What the task requires: Lines from the line with "if (i <? 1) || (Z.of_nat" to the line with "Definition result_true : list" in the entries below, and only those, must be output exactly, with both ends included.

::: Data supplied :::

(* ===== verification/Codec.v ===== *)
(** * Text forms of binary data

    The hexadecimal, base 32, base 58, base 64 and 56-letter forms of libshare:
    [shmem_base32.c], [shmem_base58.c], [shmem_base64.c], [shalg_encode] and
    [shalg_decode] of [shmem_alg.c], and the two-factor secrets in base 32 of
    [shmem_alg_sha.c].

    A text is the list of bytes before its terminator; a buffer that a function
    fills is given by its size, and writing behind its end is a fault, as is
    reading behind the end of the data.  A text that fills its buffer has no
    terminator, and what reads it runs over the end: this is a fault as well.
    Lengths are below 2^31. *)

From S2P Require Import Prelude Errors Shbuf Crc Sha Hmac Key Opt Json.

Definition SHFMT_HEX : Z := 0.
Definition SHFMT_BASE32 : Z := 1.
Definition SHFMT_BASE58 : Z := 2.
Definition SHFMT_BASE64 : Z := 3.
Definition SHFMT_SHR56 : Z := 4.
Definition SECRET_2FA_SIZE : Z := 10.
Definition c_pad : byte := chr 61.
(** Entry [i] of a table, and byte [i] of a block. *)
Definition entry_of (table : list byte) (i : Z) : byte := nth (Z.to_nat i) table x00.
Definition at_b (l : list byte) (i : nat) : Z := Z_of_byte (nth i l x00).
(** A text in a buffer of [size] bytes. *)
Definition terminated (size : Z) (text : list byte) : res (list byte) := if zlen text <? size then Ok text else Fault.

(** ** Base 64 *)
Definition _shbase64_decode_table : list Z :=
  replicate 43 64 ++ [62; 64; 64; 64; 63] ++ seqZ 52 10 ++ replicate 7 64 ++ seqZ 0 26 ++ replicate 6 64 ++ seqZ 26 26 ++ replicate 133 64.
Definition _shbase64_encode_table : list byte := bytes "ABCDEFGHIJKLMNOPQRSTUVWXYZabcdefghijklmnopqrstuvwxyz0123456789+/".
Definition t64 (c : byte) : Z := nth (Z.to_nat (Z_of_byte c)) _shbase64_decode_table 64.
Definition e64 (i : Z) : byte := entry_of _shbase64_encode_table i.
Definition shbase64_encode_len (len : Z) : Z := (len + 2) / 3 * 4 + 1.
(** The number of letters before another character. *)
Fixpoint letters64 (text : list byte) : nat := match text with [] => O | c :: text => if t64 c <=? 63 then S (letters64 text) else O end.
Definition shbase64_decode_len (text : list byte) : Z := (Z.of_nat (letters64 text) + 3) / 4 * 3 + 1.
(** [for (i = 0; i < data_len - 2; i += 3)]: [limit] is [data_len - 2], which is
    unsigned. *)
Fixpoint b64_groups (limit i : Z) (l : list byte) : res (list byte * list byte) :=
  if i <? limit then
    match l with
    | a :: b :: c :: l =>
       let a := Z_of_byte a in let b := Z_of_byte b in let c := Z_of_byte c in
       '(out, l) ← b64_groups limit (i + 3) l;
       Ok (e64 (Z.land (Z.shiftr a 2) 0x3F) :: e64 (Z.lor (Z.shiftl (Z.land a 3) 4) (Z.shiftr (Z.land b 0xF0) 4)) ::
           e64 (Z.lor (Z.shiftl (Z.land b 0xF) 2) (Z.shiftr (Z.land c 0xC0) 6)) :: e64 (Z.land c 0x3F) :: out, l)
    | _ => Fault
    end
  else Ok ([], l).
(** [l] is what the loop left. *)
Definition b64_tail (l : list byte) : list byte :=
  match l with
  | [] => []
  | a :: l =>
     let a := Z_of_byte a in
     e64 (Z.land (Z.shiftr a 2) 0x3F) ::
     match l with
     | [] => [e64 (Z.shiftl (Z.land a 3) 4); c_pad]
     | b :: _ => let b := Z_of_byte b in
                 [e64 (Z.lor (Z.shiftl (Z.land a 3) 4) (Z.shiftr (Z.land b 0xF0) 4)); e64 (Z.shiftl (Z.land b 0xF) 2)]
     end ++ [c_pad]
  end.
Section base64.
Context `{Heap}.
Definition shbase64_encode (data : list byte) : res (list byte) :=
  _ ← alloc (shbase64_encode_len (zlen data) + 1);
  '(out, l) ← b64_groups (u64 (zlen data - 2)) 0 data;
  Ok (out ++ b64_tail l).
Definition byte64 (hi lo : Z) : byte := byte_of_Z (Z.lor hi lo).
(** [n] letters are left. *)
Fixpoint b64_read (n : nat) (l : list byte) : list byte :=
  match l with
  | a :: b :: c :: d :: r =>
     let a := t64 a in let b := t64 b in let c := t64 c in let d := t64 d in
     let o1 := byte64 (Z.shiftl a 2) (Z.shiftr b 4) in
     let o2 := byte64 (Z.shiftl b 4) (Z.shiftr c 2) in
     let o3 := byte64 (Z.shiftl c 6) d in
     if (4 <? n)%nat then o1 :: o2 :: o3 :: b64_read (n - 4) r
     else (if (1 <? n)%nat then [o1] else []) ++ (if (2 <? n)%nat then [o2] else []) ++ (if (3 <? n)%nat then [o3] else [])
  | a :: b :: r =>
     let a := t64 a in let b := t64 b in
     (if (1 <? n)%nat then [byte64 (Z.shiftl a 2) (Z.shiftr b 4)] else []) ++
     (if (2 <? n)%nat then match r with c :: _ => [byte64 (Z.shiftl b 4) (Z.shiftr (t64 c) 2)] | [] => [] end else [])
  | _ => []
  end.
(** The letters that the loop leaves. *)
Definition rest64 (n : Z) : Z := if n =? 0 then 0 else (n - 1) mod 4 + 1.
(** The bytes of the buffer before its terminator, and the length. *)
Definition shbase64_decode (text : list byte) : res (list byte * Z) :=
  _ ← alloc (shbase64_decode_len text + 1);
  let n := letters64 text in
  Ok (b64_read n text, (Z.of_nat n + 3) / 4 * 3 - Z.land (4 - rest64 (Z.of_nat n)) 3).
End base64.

:::
::: Data supplied :::

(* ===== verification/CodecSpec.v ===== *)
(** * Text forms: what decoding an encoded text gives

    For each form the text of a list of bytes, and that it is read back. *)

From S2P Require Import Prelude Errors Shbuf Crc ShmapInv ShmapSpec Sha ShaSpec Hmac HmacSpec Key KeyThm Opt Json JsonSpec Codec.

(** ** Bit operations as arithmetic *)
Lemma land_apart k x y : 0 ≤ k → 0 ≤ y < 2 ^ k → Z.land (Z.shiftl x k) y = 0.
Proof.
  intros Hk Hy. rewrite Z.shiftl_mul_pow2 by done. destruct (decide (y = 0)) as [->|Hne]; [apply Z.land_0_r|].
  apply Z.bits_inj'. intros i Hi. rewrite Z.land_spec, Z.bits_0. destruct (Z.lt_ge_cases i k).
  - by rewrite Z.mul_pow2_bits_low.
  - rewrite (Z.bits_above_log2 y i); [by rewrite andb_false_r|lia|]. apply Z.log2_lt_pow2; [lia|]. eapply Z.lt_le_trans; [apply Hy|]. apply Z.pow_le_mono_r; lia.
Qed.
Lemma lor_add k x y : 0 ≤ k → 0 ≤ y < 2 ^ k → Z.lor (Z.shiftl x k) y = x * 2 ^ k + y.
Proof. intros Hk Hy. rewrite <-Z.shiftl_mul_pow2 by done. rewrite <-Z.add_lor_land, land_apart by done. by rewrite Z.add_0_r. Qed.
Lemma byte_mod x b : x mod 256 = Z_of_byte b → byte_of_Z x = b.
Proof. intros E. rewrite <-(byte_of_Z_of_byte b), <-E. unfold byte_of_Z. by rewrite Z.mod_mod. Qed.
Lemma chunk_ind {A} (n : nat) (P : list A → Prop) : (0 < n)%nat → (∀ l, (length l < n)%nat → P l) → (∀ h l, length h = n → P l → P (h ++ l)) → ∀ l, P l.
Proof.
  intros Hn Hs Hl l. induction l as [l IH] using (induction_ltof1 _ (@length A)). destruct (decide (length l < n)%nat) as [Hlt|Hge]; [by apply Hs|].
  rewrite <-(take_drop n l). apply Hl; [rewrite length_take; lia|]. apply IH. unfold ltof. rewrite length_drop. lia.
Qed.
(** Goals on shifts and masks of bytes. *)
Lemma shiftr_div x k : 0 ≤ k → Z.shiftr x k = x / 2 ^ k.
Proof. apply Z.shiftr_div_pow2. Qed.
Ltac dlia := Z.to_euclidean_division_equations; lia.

:::
::: Data supplied :::

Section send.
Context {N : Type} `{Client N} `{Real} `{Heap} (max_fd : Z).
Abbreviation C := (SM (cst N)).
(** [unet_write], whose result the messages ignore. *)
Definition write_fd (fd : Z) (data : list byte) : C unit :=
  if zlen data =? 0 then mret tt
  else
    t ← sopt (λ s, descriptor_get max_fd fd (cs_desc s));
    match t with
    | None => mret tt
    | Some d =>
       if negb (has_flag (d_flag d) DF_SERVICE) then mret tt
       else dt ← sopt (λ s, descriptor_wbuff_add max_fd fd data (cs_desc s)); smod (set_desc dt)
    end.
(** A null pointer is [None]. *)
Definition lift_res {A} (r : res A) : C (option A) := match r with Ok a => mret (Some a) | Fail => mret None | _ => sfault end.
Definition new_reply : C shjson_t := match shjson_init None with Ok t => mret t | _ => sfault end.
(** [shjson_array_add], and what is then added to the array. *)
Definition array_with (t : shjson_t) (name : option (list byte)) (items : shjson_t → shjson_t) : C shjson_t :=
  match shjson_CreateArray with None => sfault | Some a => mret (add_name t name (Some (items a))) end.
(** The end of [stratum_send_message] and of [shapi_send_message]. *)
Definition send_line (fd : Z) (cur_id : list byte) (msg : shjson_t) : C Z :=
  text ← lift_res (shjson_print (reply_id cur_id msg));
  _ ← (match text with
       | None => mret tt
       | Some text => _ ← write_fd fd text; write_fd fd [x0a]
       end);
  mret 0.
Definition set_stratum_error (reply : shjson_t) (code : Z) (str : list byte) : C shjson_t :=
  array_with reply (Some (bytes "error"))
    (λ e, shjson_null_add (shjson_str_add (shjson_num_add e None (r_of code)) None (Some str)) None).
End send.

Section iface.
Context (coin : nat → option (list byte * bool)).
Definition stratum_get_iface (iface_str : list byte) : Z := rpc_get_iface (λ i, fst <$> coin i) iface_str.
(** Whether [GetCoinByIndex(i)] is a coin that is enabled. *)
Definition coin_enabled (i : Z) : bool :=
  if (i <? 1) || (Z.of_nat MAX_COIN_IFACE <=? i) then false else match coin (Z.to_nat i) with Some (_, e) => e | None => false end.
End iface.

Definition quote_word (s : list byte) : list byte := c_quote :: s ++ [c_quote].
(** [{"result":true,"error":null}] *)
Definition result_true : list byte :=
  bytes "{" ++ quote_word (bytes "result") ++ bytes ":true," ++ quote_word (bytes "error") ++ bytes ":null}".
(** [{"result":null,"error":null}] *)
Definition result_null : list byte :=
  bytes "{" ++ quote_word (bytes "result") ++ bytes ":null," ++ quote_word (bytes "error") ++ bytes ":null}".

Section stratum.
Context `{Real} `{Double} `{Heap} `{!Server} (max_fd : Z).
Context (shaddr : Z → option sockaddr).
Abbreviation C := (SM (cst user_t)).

:::

Answer box:
  if (i <? 1) || (Z.of_nat MAX_COIN_IFACE <=? i) then false else match coin (Z.to_nat i) with Some (_, e) => e | None => false end.
End iface.

Definition quote_word (s : list byte) : list byte := c_quote :: s ++ [c_quote].
(** [{"result":true,"error":null}] *)
Definition result_true : list byte :=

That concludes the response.